1. Tri-Cities Home Prices Are Steady/Declining
In August, 363 homes sold across the Tri-Cities and the median price was $420,000. That’s more than $30,000 lower than the month before. It’s also the same exact median price we saw back in January, which means prices have been essentially steady all year long.
2. Price Reductions are Common
When we did our Tri-Cities market snapshot earlier this month, a whopping 38% of homes in the area had gone through at least one price reduction. Sellers may not be aware how much the market has changed, but buyers aren’t biting on their high asking prices. And because buyer demand is down and bidding wars less common, you might be able to wait things out if you find a home you love that’s priced above what you want to spend.
3. The Return of Contingencies
During the pandemic, many buyers were willing to skip important steps in the homebuying process, like the appraisal or inspection, to try to win a bidding war. But now, fewer buyers are doing that.
New research from the National Association of Realtors (NAR) shows the percentage of buyers waiving their home inspection and appraisal is declining. And a recent survey from realtor.com confirms more sellers are accepting offers that include these conditions today. According to their August study:
- 95% of sellers reported buyers requested a home inspection
- 67% of sellers negotiated with buyers on repairs as a result of the inspection findings
This goes to show buyers are more able to include these conditions in their offers today and negotiate as needed based on the outcome of the inspection.
4. Sellers Are More Willing To Help with Closing Costs
Generally, closing costs range between 2% and 5% of the purchase price for the home. Before the pandemic, it was a common negotiation tactic for sellers to cover some of the buyer’s closing costs to sweeten the deal. This didn’t happen as much during the peak buyer frenzy over the past two years.

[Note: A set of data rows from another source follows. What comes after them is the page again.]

Lemma usearch_adds_ok s (batch : list (Key * list f64)) : usearch_inv s →
  next_id (us_mapper s) + Z.of_nat (length batch) < U64_MAX →
  us_size (us_index s) + Z.of_nat (length batch) ≤ us_capacity (us_index s) →
  NoDup (map fst batch) → (∀ k, k ∈ map fst batch → usearch_contents s !! k = None) →
  ∃ rs s', eff_map (λ kd, r ← usearch_add_one (fst kd) (snd kd); mret (fst kd, r)) batch s = (Ok rs, s') ∧
    Forall (λ r, ∀ p, snd r ≠ Panic p) rs ∧ usearch_inv s' ∧
    usearch_contents s' = list_to_map (List.filter (λ e, us_fits (snd e)) batch) ∪ usearch_contents s.
Proof.
  revert s. induction batch as [|[k v] batch IH]; intros s Hi Hmax Hroom; cbn [map fst snd].
  { intros _ _. exists [], s. cbn. by rewrite map_empty_union. }
  intros [Hk Hnd]%NoDup_cons Hfree. cbn [length] in Hmax, Hroom.
  destruct (usearch_add_one_ok s k v Hi) as (r & s1 & Hadd & Hr & Hi1 & Hc1 & Hn1 & Hcap1 & Hs1); [lia|lia|apply Hfree; by left|].
  destruct (IH s1 Hi1) as (rs & s' & Hadds & Hrs & Hi' & Hc'); [lia|lia|done| |].
  { intros k' Hk'. rewrite Hc1. destruct (us_fits v); [rewrite lookup_insert_ne by (by intros ->)|]; apply Hfree; by right. }
  eexists _, s'. split; [|split; [|split; [done|]]].
  - cbn [eff_map fst snd]. rewrite (bind_eff _ _ s (k, r) s1) by (by rewrite (bind_eff _ _ _ _ _ Hadd)).
    by rewrite (bind_eff _ _ _ _ _ Hadds).
  - by constructor.
  - rewrite Hc', Hc1. cbn [List.filter snd]. destruct (us_fits v); [|done]. cbn [list_to_map foldr uncurry].
    rewrite <- insert_union_l, insert_union_r; [done|]. apply not_elem_of_list_to_map.
    intros Hin. apply Hk. eapply elem_of_sublist; [exact Hin|apply filter_keys].
Qed.
Lemma usearch_removes_ok s (keys : list Key) : usearch_inv s →
  ∃ rs s', usearch_remove keys s = (Ok rs, s') ∧ Forall (λ r, ∀ p, snd r ≠ Panic p) rs ∧ usearch_inv s' ∧
    usearch_contents s' = foldr delete (usearch_contents s) keys ∧ next_id (us_mapper s') = next_id (us_mapper s) ∧
    us_capacity (us_index s') = us_capacity (us_index s) ∧ us_size (us_index s') ≤ us_size (us_index s).
Proof.
  unfold usearch_remove. revert s. induction keys as [|k keys IH]; intros s Hi; [by exists [], s|].
  destruct (usearch_remove_one_ok s k Hi) as (r & s1 & Hrem & Hr & Hi1 & Hc1 & Hn1 & Hcap1 & Hs1).
  destruct (IH s1 Hi1) as (rs & s' & Hrems & Hrs & Hi' & Hc' & Hn' & Hcap' & Hs'). eexists _, s'. split.
  - cbn [eff_map]. rewrite (bind_eff _ _ s (k, r) s1) by (by rewrite (bind_eff _ _ _ _ _ Hrem)).
    by rewrite (bind_eff _ _ _ _ _ Hrems).
  - split; [by constructor|]. split; [done|]. split; [|split_and!; [congruence|congruence|lia]]. rewrite Hc', Hc1. cbn [foldr].
    clear. induction keys as [|k' keys IH]; [done|]. cbn. by rewrite IH, delete_delete.
Qed.
Definition usearch_room s (n : nat) : Prop :=
  next_id (us_mapper s) + Z.of_nat n < U64_MAX ∧ us_size (us_index s) + Z.of_nat n ≤ U64_MAX ∧ 2 * us_capacity (us_index s) ≤ U64_MAX.
Lemma u64_arith_in z : 0 ≤ z ≤ U64_MAX → u64_arith z = (Ok z : outcome unit Z).
Proof. intros Hz. unfold u64_arith, in_u64. by rewrite (proj2 (andb_true_iff _ _)) by (rewrite !Z.leb_le; lia). Qed.
Lemma make_room_ok s n : usearch_inv s → usearch_room s n → ∃ s', usearch_make_room (Z.of_nat n) s = (Ok tt, s') ∧
  usearch_inv s' ∧ usearch_contents s' = usearch_contents s ∧ us_mapper s' = us_mapper s ∧
  us_size (us_index s') + Z.of_nat n ≤ us_capacity (us_index s').
Proof.
  intros [Hm Hd] (Hn & Hs & Hcap). pose proof (us_capacity_ok (us_index s)) as Hpos. pose proof (us_size_ok (us_index s)) as Hsize.
  unfold usearch_make_room. rewrite (bind_eff _ _ s (us_index s) s) by done.
  rewrite (bind_eff _ _ s (us_size (us_index s) + Z.of_nat n) s) by (unfold lift; by rewrite u64_arith_in by lia).
  destruct (Z.ltb_spec (us_capacity (us_index s)) (us_size (us_index s) + Z.of_nat n)) as [Hlt|Hle]; [|by exists s; split_and!].
  rewrite (bind_eff _ _ s (2 * us_capacity (us_index s)) s) by (unfold lift; by rewrite u64_arith_in by lia).
  destruct (us_reserve_ok (us_index s) (Z.max (2 * us_capacity (us_index s)) (us_size (us_index s) + Z.of_nat n)))
    as (i' & Hr & Hd' & Hc'); [lia|].
  rewrite (bind_eff _ _ s (Ok tt) (with_us_index i' s)) by (unfold us_call, zoom, call; by rewrite Hr).
  exists (with_us_index i' s). split; [done|]. split; [split; [done|]; cbn; by rewrite Hd'|].
  unfold usearch_contents. cbn. rewrite !us_size_ok, Hd', <- us_size_ok. split_and!; [done|done|lia].
Qed.

(** The index of usearch keeps the promises of an index, whatever numbers its mapper
    hands out. *)
#[export] Program Instance usearch_laws : IndexLaws (list f64) (list f64) USearchKNNIndex := {
  ix_inv := usearch_inv;
  ix_contents := usearch_contents;
  ix_accepts := us_fits;
  ix_room := usearch_room
}.
Next Obligation. intros s n n' Hle (? & ? & ?). unfold usearch_room. lia. Qed.
Next Obligation.
  cbn. intros s batch Hi Hroom Hnd Hfree. destruct (make_room_ok s (length batch) Hi Hroom) as (s1 & Hr & Hi1 & Hc1 & Hm1 & Hsize).
  destruct (usearch_adds_ok s1 batch Hi1) as (rs & s' & Hadd & ? & ? & Hc'); [rewrite Hm1; apply Hroom|done|done|by rewrite Hc1|].
  exists rs, s'. unfold usearch_add. rewrite (bind_eff _ _ _ _ _ Hr). rewrite <- Hc1. by split_and!.
Qed.
Next Obligation.
  cbn. intros s keys Hi. destruct (usearch_removes_ok s keys Hi) as (rs & s' & Hr & Hrs & Hi' & Hc & Hn & Hcap & Hs).
  exists rs, s'. split_and!; try done. intros n (? & ? & ?). unfold usearch_room. rewrite Hn, Hcap. lia.
Qed.
End usearch_refines.

(** ** A small index *)

Module Brute.
(** The rows in the order of their insertion; a query ranks the rows that begin with
    its text in that order. *)
Definition Rows : Type := list (Key * string).
Definition add_row (e : Key * string) : eff Rows unit (Key * DynResult unit) := λ i, (Ok (fst e, Ok tt), i ++ [e]).
Definition remove_row (k : Key) : eff Rows unit (Key * DynResult unit) := λ i,
  (Ok (k, if existsb (λ e, bool_decide (fst e = k)) i then Ok tt else Err (MissingKey k)),
   List.filter (λ e, bool_decide (fst e ≠ k)) i).
Definition ranking (i : Rows) (q : string) : list KeyScoreMatch :=
  map (λ e, mk_KeyScoreMatch (fst e) f64_zero) (List.filter (λ e, String.prefix q (snd e)) i).
#[export] Instance rows_index : NonFilteringExternalIndex string string Rows := {
  nf_add := eff_map add_row;
  nf_remove := eff_map remove_row;
  nf_search i qs := Ok (map (λ q, (fst (fst q), Ok (take (Z.to_nat (snd q)) (ranking i (snd (fst q)))))) qs)
}.
Lemma add_rows_ok batch i : eff_map add_row batch i = (Ok (map (λ e, (fst e, Ok tt)) batch), i ++ batch).
Proof.
  rewrite (eff_map_state add_row (λ e, (fst e, Ok tt)) (λ i e, i ++ [e])) by done. f_equal.
  revert i. induction batch as [|e batch IH]; intros i; cbn [foldl]; [by rewrite app_nil_r|]. by rewrite IH, <- app_assoc.
Qed.
Lemma remove_row_contents (i : Rows) k :
  list_to_map (M := gmap Key string) (List.filter (λ e, bool_decide (fst e ≠ k)) i) = delete k (list_to_map i).
Proof.
  induction i as [|[k' x] i IH]; cbn; [by rewrite delete_empty|]. case_bool_decide as E; cbn.
  - by rewrite IH, delete_insert_ne.
  - subst k'. by rewrite IH, delete_insert_eq.
Qed.
Lemma remove_rows_ok ks i : ∃ rs i', eff_map remove_row ks i = (Ok rs, i') ∧ Forall (λ r, ∀ p, snd r ≠ Panic p) rs ∧
  sublist (map fst i') (map fst i) ∧ list_to_map (M := gmap Key string) i' = foldr delete (list_to_map i) ks.
Proof.
  revert i. induction ks as [|k ks IH]; intros i; [by exists [], i|]. cbn [eff_map foldr].
  destruct (IH (List.filter (λ e, bool_decide (fst e ≠ k)) i)) as (rs & i' & Hr & Hrs & Hsub & Hc).
  eexists _, i'. rewrite (bind_eff (remove_row k) _ i _ _ eq_refl), (bind_eff _ _ _ _ _ Hr). split; [done|]. split.
  - constructor; [|done]. intros p. cbn. by destruct (existsb _ i).
  - split; [etrans; [exact Hsub|apply filter_keys]|]. rewrite Hc, remove_row_contents.
    clear. induction ks as [|k' ks IH]; [done|]. cbn. by rewrite IH, delete_delete.
Qed.
#[export] Program Instance rows_laws : IndexLaws string string Rows := {
  ix_inv i := NoDup (map fst i) ∧ Z.of_nat (length i) < 2 ^ 63;
  ix_contents i := list_to_map i;
  ix_accepts _ := true;
  ix_room i n := Z.of_nat (length i + n) < 2 ^ 63
}.
Next Obligation. cbn. lia. Qed.
Next Obligation.
  cbn. intros i batch [Hnd Hlen] Hroom Hbatch Hfree. rewrite add_rows_ok. eexists _, _. split; [done|].
  assert (List.filter (λ _ : Key * string, true) batch = batch) as -> by (clear; induction batch; cbn; congruence).
  split; [|split; [split|]].
  - apply Forall_forall. intros r (e & -> & _)%list_elem_of_fmap p. done.
  - rewrite map_app. apply NoDup_app. split; [done|]. split; [|done]. intros k Hk Hk'.
    apply Hfree, not_elem_of_list_to_map in Hk'. done.
  - rewrite length_app. lia.
  - rewrite list_to_map_app. apply map_union_comm. apply map_disjoint_spec. intros k x y Hx Hy.
    apply elem_of_list_to_map_2 in Hy.
    assert (k ∈ map fst batch) as Hk by (apply list_elem_of_fmap; by exists (k, y)).
    apply Hfree in Hk. congruence.
Qed.
Next Obligation.
  cbn. intros i keys [Hnd Hlen]. destruct (remove_rows_ok keys i) as (rs & i' & Hr & Hrs & Hsub & Hc). exists rs, i'.
  pose proof (sublist_length _ _ Hsub) as Hl. rewrite !length_map in Hl.
  split; [done|]. split; [done|]. split; [split; [by eapply sublist_NoDup|lia]|]. split; [intros n; lia|done].
Qed.
#[export] Program Instance rows_ranked : RankedLaws string string Rows := { ix_rank i q := Ok (ranking i q) }.
Next Obligation. done. Qed.
Next Obligation. done. Qed.
Next Obligation.
  cbn. intros i q l m [Hnd _] [= <-] (e & -> & He%list_elem_of_In%filter_In)%list_elem_of_fmap. cbn.
  destruct (list_to_map i !! fst e) eqn:E; [by eexists|]. apply not_elem_of_list_to_map in E. destruct E.
  apply list_elem_of_fmap. exists e. split; [done|]. by apply list_elem_of_In, (proj1 He).
Qed.
Next Obligation.
  cbn. intros i q l [_ Hlen] [= <-]. unfold ranking. rewrite length_map.
  pose proof (filter_length_le (λ e, String.prefix q (snd e)) i). lia.
Qed.
(** Filters are texts to compare with. *)
#[export] Instance jmespath : JmesPath := {|
  JVariable := JsonValue;
  JExpression := string;
  jp_compile _ s := Ok s;
  jp_search e v := Ok (JBool (match v with JString x => String.eqb x e | _ => false end));
  jp_as_boolean v := match v with JBool b => Some b | _ => None end;
  jp_as_string v := match v with JString s => Some s | _ => None end;
  jp_bool := JBool;
  json_to_jmespath v := Ok v
|}.
#[export] Instance patterns : GlobPattern := λ p, Some (String.eqb p).
#[export] Instance profile : Profile := true.
#[export] Instance tolerant_mode : ErrorMode := false.
End Brute.
Import Brute.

Today, as the market shifts and demand slows, data from realtor.com suggests this is making a comeback. A recent article shows 32% of sellers paid some or all of their buyer’s closing costs. This may be a negotiation tool you’ll use as you go to purchase a home. Just keep in mind, limits on closing cost credits are set by your lender and can vary by state and loan type. Work closely with your loan advisor to understand how much a seller can contribute to closing costs in your area.
Regardless of the extremely competitive housing market of the past several years, today’s data suggests buyers are regaining some leverage in the home buying process.